Material to process ▸
★ ★ ★ ★ ★ ★ ★
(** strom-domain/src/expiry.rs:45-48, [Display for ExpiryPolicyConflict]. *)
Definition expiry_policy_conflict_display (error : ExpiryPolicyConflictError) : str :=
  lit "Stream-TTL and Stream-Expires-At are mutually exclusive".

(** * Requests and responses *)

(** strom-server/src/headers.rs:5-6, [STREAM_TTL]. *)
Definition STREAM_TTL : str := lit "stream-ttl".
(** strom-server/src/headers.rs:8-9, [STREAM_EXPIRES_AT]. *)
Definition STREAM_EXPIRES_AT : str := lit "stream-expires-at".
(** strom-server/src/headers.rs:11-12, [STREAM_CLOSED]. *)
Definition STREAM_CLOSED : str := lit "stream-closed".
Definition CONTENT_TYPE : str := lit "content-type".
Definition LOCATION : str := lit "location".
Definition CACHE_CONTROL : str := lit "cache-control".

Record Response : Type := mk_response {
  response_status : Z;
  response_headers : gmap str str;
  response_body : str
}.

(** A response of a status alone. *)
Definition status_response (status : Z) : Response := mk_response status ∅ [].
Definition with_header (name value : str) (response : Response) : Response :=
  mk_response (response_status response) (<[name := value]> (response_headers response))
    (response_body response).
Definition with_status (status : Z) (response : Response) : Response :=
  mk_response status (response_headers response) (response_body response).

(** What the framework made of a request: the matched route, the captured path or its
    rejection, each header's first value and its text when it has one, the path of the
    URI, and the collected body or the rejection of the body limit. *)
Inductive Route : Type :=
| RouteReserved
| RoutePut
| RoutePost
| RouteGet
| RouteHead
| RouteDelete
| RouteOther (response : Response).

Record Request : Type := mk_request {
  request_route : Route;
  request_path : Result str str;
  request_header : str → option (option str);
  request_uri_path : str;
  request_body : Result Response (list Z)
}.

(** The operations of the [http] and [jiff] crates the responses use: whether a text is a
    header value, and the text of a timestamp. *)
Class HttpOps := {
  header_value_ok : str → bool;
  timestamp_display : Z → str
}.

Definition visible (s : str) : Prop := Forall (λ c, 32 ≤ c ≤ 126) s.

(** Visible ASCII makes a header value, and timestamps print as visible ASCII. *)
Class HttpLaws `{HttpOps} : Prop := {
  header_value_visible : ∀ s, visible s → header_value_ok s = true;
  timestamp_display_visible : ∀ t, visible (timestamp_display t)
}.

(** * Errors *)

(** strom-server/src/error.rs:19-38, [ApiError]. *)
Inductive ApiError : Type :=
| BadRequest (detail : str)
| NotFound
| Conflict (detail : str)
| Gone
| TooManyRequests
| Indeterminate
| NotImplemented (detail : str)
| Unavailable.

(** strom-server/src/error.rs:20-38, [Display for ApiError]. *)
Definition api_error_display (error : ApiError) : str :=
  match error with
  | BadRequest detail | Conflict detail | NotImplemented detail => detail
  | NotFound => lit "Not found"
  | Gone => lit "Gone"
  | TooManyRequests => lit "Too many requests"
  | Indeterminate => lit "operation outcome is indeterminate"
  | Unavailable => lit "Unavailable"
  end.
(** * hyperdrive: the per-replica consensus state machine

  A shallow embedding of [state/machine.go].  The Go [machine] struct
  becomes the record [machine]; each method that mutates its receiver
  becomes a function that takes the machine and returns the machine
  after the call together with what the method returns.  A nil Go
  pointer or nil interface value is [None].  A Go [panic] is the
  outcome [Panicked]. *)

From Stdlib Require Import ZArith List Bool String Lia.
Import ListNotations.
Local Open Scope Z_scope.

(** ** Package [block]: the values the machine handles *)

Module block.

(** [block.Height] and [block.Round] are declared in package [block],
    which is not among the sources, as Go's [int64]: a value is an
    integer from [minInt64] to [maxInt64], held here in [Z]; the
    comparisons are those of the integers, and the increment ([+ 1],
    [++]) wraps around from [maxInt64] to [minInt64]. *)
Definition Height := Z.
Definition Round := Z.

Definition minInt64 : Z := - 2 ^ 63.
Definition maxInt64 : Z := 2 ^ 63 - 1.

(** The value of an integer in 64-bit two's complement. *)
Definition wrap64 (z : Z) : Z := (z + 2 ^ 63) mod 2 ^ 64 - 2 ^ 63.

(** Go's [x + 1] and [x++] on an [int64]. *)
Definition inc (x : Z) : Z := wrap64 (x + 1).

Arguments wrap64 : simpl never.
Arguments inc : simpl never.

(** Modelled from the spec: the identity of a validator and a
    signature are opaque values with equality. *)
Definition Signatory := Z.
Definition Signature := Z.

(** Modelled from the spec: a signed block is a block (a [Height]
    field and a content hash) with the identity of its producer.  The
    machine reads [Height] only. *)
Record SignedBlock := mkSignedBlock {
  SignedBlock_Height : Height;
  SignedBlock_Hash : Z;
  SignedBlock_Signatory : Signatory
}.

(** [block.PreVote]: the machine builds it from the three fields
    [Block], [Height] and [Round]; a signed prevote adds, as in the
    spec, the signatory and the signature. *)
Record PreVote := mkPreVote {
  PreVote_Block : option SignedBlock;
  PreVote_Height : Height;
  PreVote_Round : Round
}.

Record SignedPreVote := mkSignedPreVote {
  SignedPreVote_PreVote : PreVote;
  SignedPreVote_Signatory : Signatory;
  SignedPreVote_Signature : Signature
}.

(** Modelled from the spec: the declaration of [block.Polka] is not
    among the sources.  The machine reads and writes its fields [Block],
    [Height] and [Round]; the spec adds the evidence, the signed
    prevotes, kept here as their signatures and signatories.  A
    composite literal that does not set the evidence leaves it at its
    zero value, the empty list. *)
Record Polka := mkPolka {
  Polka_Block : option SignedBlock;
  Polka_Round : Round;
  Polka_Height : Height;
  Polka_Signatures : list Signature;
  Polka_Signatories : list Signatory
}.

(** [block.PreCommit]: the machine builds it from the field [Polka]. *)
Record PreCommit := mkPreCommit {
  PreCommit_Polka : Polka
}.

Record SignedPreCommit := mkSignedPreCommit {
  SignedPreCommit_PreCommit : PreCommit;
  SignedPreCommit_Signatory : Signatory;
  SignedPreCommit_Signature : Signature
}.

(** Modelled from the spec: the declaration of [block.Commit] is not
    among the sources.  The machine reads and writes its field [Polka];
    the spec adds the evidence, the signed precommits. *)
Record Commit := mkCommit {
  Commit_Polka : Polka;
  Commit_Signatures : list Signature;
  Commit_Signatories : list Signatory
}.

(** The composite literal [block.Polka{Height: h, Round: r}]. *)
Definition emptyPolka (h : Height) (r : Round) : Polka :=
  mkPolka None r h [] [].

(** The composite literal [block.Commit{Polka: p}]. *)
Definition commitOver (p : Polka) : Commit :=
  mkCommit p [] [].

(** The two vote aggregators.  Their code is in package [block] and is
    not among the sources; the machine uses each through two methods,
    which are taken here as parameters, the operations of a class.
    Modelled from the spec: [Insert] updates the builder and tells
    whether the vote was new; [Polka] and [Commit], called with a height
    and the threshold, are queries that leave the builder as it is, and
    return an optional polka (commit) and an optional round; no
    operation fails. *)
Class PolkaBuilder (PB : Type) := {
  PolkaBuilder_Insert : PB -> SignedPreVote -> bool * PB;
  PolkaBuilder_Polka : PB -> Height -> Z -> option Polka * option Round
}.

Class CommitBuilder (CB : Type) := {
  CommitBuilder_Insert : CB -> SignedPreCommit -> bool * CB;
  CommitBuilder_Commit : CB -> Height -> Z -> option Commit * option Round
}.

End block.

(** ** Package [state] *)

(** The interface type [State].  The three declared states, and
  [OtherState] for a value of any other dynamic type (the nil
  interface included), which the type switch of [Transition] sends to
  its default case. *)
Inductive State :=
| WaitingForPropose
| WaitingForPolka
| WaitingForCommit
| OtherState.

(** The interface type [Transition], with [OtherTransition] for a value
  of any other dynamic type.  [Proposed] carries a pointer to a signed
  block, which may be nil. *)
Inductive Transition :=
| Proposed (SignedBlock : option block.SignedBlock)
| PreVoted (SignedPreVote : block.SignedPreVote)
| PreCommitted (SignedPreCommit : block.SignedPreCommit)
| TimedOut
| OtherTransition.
★ ★ ★ ★ ★ ★ ★
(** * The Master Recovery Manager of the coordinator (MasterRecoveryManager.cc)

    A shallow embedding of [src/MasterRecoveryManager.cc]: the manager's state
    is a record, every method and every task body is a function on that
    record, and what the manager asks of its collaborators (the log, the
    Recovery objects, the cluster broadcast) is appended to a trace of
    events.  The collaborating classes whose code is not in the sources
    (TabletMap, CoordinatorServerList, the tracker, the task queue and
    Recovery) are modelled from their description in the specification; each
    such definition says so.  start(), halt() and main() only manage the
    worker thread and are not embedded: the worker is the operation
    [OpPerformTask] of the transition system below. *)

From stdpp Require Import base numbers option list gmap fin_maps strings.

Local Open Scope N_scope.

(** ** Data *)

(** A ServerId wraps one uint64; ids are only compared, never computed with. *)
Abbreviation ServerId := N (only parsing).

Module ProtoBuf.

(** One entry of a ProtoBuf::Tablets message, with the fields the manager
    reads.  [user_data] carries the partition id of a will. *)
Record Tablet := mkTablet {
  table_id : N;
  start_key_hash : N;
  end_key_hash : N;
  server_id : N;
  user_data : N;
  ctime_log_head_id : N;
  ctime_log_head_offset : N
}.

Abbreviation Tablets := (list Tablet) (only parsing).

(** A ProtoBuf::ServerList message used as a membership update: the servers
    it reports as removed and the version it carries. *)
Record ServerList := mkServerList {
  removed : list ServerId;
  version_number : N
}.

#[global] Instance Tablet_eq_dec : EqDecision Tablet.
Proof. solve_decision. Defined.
★ ★ ★ ★ ★ ★ ★
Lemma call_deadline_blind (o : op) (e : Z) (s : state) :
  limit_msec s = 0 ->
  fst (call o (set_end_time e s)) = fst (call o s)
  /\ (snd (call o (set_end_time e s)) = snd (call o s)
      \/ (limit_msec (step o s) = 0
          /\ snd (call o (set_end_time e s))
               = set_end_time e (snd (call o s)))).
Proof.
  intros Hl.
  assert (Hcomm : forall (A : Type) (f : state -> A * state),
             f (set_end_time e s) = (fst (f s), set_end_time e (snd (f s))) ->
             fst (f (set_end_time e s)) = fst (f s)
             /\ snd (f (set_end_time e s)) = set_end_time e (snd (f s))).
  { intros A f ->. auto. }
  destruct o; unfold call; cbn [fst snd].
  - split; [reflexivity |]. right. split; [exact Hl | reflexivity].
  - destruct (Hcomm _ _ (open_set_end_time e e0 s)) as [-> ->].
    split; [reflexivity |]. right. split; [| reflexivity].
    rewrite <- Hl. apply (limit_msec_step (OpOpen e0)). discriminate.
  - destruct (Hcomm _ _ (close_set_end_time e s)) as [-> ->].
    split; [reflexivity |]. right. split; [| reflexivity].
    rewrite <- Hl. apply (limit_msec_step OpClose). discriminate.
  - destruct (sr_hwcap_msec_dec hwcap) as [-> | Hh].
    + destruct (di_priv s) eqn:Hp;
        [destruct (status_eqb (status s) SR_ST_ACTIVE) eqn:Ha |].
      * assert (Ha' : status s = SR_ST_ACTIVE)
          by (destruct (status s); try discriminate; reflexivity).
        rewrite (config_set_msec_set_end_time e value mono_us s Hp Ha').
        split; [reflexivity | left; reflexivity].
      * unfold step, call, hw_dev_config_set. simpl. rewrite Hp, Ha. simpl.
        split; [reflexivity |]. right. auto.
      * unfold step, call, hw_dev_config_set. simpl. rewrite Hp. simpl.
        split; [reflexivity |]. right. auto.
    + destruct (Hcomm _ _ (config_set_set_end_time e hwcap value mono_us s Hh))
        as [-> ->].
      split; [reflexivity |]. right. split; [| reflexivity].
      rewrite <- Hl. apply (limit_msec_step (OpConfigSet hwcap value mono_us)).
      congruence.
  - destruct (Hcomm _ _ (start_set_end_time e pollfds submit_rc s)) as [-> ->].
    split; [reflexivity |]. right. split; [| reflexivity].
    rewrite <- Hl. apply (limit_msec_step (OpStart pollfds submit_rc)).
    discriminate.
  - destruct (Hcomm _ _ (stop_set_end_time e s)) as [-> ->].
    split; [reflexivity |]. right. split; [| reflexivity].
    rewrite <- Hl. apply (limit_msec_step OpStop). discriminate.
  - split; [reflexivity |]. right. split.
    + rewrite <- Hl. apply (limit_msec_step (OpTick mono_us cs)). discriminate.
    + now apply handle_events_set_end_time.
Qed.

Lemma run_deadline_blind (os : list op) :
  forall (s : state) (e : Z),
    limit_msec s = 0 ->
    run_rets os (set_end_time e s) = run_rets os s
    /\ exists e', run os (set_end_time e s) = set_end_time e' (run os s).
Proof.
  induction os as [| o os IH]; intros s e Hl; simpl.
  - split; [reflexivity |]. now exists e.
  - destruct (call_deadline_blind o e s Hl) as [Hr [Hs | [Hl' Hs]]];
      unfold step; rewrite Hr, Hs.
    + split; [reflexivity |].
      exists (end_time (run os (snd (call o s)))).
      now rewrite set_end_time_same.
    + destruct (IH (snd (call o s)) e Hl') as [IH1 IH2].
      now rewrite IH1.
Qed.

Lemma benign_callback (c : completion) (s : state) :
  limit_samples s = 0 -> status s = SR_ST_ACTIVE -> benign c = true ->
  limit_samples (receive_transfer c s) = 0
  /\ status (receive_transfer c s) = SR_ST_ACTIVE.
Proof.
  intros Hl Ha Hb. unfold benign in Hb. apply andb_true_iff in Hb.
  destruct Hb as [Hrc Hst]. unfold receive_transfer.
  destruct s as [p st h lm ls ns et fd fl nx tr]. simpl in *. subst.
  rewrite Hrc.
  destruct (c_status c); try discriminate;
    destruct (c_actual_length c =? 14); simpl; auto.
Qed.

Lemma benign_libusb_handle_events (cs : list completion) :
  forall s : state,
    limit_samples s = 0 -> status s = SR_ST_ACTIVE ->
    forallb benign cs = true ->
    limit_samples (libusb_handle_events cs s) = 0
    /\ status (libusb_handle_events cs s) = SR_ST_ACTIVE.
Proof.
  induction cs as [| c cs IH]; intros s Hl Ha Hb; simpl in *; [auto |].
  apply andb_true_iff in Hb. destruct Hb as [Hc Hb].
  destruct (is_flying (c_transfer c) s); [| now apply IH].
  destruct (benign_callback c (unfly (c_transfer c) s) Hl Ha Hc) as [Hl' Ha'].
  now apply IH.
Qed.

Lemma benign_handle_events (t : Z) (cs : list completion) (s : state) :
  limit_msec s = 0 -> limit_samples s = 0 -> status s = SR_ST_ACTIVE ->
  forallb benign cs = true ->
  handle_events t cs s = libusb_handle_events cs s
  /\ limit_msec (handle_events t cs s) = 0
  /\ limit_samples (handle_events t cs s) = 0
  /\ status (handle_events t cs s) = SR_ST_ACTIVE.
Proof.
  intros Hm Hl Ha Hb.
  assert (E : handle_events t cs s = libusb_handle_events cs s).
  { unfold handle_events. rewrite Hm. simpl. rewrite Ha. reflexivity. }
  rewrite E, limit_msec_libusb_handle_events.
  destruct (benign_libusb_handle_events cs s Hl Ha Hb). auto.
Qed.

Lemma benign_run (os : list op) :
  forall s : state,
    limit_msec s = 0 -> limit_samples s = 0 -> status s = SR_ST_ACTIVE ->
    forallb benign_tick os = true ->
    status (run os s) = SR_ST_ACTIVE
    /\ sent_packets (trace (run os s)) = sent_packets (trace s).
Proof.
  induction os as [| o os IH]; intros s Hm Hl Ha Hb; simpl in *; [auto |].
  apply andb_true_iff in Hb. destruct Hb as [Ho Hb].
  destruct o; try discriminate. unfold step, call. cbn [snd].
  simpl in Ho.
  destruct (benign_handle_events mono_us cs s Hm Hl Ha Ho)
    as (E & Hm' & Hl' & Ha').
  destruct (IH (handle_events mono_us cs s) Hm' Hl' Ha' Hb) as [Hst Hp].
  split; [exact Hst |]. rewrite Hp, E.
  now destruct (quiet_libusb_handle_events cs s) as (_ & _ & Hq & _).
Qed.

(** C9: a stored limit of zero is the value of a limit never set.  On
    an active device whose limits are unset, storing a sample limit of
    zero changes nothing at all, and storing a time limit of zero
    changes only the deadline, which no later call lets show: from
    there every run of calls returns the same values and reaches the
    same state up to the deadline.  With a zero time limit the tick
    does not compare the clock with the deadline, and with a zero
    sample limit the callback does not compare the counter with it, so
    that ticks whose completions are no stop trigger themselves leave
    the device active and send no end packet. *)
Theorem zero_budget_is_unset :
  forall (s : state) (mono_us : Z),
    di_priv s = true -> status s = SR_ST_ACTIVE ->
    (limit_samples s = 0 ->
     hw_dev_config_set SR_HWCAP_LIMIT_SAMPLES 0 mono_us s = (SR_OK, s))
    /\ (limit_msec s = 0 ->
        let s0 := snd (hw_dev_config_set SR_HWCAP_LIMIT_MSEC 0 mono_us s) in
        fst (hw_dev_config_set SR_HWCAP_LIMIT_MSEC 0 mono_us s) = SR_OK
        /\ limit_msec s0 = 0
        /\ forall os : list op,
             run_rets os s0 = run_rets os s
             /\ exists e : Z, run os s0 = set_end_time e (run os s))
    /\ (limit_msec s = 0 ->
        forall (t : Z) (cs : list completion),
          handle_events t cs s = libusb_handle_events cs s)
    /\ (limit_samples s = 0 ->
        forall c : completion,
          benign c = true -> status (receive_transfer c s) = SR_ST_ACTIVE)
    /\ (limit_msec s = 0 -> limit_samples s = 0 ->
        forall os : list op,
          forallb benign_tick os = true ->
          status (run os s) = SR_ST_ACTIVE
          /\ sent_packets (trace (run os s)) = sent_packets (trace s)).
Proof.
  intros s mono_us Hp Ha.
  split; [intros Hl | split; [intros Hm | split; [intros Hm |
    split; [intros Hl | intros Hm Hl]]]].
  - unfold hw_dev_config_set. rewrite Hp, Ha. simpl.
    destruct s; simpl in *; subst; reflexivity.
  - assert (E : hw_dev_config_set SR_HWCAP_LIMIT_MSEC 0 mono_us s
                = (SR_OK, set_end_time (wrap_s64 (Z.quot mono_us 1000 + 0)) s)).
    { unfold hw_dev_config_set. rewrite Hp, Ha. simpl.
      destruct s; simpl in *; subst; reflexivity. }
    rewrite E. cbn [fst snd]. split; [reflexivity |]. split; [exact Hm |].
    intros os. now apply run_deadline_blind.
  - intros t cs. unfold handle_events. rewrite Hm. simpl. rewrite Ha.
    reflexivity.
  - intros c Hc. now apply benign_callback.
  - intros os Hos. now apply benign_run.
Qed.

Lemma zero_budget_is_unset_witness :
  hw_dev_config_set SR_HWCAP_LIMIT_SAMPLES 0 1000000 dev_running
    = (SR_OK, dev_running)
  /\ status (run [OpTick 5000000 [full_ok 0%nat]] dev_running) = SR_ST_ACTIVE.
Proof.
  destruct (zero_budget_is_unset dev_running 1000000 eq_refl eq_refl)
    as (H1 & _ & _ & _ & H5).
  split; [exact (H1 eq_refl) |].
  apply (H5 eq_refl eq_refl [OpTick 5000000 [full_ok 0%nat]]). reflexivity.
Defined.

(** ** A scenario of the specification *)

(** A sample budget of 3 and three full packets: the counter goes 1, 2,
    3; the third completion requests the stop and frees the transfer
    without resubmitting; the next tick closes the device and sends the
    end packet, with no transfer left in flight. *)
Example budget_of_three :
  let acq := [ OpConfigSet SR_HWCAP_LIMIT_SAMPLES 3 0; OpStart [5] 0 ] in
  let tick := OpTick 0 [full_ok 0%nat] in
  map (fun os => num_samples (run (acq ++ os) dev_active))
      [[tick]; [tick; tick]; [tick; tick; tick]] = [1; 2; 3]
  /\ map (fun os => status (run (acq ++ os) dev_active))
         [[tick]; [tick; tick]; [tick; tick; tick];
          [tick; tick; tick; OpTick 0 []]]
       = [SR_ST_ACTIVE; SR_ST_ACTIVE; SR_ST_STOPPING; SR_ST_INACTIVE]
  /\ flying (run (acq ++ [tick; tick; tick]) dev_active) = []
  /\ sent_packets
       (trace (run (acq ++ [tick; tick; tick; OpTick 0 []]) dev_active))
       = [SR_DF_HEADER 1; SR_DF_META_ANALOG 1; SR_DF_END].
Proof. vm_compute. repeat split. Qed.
★ ★ ★ ★ ★ ★ ★
Work order ▸
Reproduce, word for word and in full, only the lines above that start at the line with "end_key_hash : N;" and run through the line with "Proof. solve_decision. Defined.", both ends included.

Your solution ▸
  end_key_hash : N;
  server_id : N;
  user_data : N;
  ctime_log_head_id : N;
  ctime_log_head_offset : N
}.

Abbreviation Tablets := (list Tablet) (only parsing).

(** A ProtoBuf::ServerList message used as a membership update: the servers
    it reports as removed and the version it carries. *)
Record ServerList := mkServerList {
  removed : list ServerId;
  version_number : N
}.

#[global] Instance Tablet_eq_dec : EqDecision Tablet.
Proof. solve_decision. Defined.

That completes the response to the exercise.